Intervista a FRANCESCO GARBELLI di Livia Savorelli

«Noi siamo il ruolo che ci attribuisce la società, recitiamo a parti inverse ruoli diversi che, troppo spesso, non incontrano le regole del vivere civile». Il Diario Pubblico di Francesco Garbelli parte proprio da qui, da questa affermazione dell’artista che conferma come l’opera d’arte appartenga alla dimensione privata, fondamentale per la comprensione del messaggio insito alla stessa, ma riguardi altresì la sfera pubblica, perché il “personale è politico” e “perché pubblico è lo spazio d’azione primario senza mediazioni”.
L’intervista a seguire, consci del forte potere anticipatorio dell’opera di Garbelli tanto dal punto di vista comunicativo quanto nell’approccio visuale, in un’epoca non ancora dominata dal web e dai social, ci accompagna in un viaggio che dagli Anni’80 ci porta agli Anni 2000.
Per comprendere il percorso dell’artista – a partire da un importante nucleo di opere della collezione di Cristina Morato ed esposte nella personale Francesco Garbelli. DIARIO PUBBLICO. Dagli Anni ’80 agli Anni 2000, a cura di Francesca Di Giorgio, che aprirà il prossimo 9 ottobre nelle sale de La Giarina Arte Contemporanea a Verona – bisogna partire proprio dagli Anni ’80 e da quel famoso “caso Brown Boveri”: un’occupazione da parte di un gruppo di artisti, tra cui Garbelli, di uno spazio industriale abbandonato nel quartiere operaio di Isola (un’area che oggi è oggetto di grandissime trasformazioni a livello urbanistico, pensiamo che è lì che sorgono le tanto famose torri del Bosco Verticale).

Francesco Garbelli, Altare, 1984, Scultoparola realizzata con tubi di ferro rinvenuti nella fabbrica

Qui con Elena Giorcelli e Milo Sacchi, a metà degli Anni’80, Garbelli rimane profondamente colpito dalla forza intrinseca del luogo, delle tracce inanimate disseminate nei suoi spazi, dell’incombere della natura nei suoi spazi abbandonati, come testimoniato dalle sue parole «Queste presenze, queste tracce sprigionavano una forza incredibile, imponevano rispetto, forse è anche per questo che decidemmo di non trasformare il luogo, che le nostre opere dovevano inserirsi in questo contesto di “interventi trovati”: esse dovevano essere la sintesi di un’operazione che superava la dimensione di ogni singolo intervento, l’elemento chiave doveva essere quello di aver scelto quel luogo e l’essersi misurato con esso». Nasce così la “scultoparola” Altare. Il punto focale della ricerca di Garbelli, il cosiddetto punto 0, risiede proprio in questo. Gli Anni ’80 – caratterizzati da una voglia di leggerezza, ricerca del successo, consolidamento dello status symbol – rappresentano anche dal punto di vista artistico un periodo di netta cesura con l’approccio ideologico degli Anni ’70, l’arte ritorna a connettersi alla società e questo determina un grande successo commerciale di artisti o gruppi di artisti accomunati da un ritorno alla pittura e la consacrazione del quadro come simbolo del collezionismo.

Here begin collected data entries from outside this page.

(** The collision-layer set of a frame. *)
Definition collideLayersOf (o : PreRenderOptions) : list Layer :=
  filter isCollideLayer (opt_layers o).

(** The reference the frame's [renderInfo] literal is allocated at:
    after the dummy texture and after the pass and its texture, when
    these are created on the frame. *)
Definition renderInfo_ref (m : Machine) : Ref :=
  let n := if isSome (dummyCollideMap (this m)) then next_ref m else S (next_ref m) in
  if isSome (collidePass (this m)) then n else S (S n).

(** The [renderInfo] object of a frame with collision layers. *)
Definition frame_renderInfo (m : Machine) (o : PreRenderOptions) : RenderInfo :=
  {| ri_ref := renderInfo_ref m;
     layers := collideLayersOf o;
     layerBounds := map getBounds (collideLayersOf o) |}.

(** The render decision of a frame with collision layers, on the state
    the frame starts in. *)
Definition frame_renders (m : Machine) (o : PreRenderOptions) : bool :=
  match oldRenderInfo (this m) with
  | None => true
  | Some old => renderInfoUpdated (frame_renderInfo m o) old
  end
  || viewportChanged (lastViewport (this m)) (nth_error (viewports o) 0).

(** ** Reachable states *)

(** What holds of the fields between calls: [collideMap] aliases the
    pass's texture; whenever collision layers are flagged, the dummy
    and the pass exist; a render info is cached exactly while
    collision layers are flagged, and it was allocated in the past. *)
Definition wf (m : Machine) : Prop :=
  collideMap (this m) = option_map pass_collideMap (collidePass (this m))
  /\ (haveCollideLayers (this m) = true ->
      isSome (dummyCollideMap (this m)) = true
      /\ isSome (collidePass (this m)) = true)
  /\ isSome (oldRenderInfo (this m)) = haveCollideLayers (this m)
  /\ (forall ri, oldRenderInfo (this m) = Some ri -> ri_ref ri < next_ref m).

(** The states of an effect object: constructed, then driven by
    [preRender] and [cleanup] ([getModuleParameters] only reads). *)
Inductive reachable : Machine -> Prop :=
| reachable_new (n : Ref) : reachable {| this := initial; next_ref := n |}
| reachable_preRender (gl : GL) (o : PreRenderOptions) (m : Machine) :
    reachable m -> reachable (state_after (preRender gl o) m)
| reachable_cleanup (m : Machine) :
    reachable m -> reachable (state_after cleanup m).

(** What C2 asks of two successive identical calls: the first invokes
    the render pass exactly once, the second not at all. *)
Definition renders_once_then_never (gl : GL) (o : PreRenderOptions) (m : Machine) : Prop :=
  count_render (events_of (preRender gl o) m) = 1
  /\ count_render (events_of (preRender gl o) (state_after (preRender gl o) m)) = 0.

(** ** Runs of the effect *)

(** A call the host makes on the effect. *)
Inductive Call :=
| PreRender (gl : GL) (o : PreRenderOptions)
| Cleanup.

Definition call (c : Call) : M unit :=
  match c with
  | PreRender gl o => preRender gl o
  | Cleanup => cleanup
  end.


Definition is_new_texture (e : Event) : bool :=
  match e with NewTexture2D _ _ _ _ => true | _ => false end.

Definition is_texture_delete (e : Event) : bool :=
  match e with TextureDelete _ => true | _ => false end.

Definition is_new_pass (e : Event) : bool :=
  match e with NewCollidePass _ _ _ => true | _ => false end.

Definition is_pass_delete (e : Event) : bool :=
  match e with PassDelete _ => true | _ => false end.

Definition is_add_module (e : Event) : bool :=
  match e with AddDefaultModule _ _ => true | _ => false end.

Francesco Garbelli, Atlantide, Via California, 1987, Milano. Atlantide, 1987/2017. Stampa fine art su carta Canson Baryta, cm 69,5×45 con passepartout fotografico cm 84,5×60
Edizione di 3 + 2 P.A.

In un clima di generale euforia nel mondo dell’arte, un giovane Garbelli si muove però in controtendenza, anticipando con i suoi interventi mimetici – Atlantide, Operazione zebra, Il Paradosso del Pedone… Solo per citare alcune opere – quell’arte pubblica che tanto caratterizzerà le tendenze di inizio millennio. Ripercorriamo con lui quegli anni…

Partiamo da qui, dai tuoi primi interventi con la segnaletica stradale, che hai definito la tua risposta europea al graffitismo americano. In un certo senso tu hai dato ad un linguaggio codificato un’altra possibilità o meglio ne hai amplificato il potenziale. Saper decodificare il linguaggio comune della segnaletica o leggere una toponomastica ha che fare con il nostro relazionarci allo spazio, insieme ad altre persone e con una buona dose di sicurezza. Hai mai pensato al tuo lavoro come incursione nello spazio, nella mente delle persone quasi a mettere in discussione la loro comfort zone?
Le mie prime azioni con i cartelli stradali sono state caratterizzate da uno spirito dissacratorio che poteva indurre nello spettatore occasionale un effetto destabilizzante, in seguito mi sono posto il problema di che cosa significasse operare all’interno di un codice rigido fatto di obblighi e divieti. Ho riflettuto sul senso delle regole, delle loro origini, norme e funzionamento. Le modifiche che ho apportato alla semantica del codice della segnaletica stradale, inventando nuovi cartelli portatori di senso e tematiche politico-sociali, non avevano come obiettivo quello di destabilizzarne le regole ma di conseguire un effetto conoscenza, o meglio un effetto “presa di coscienza” nello spettatore.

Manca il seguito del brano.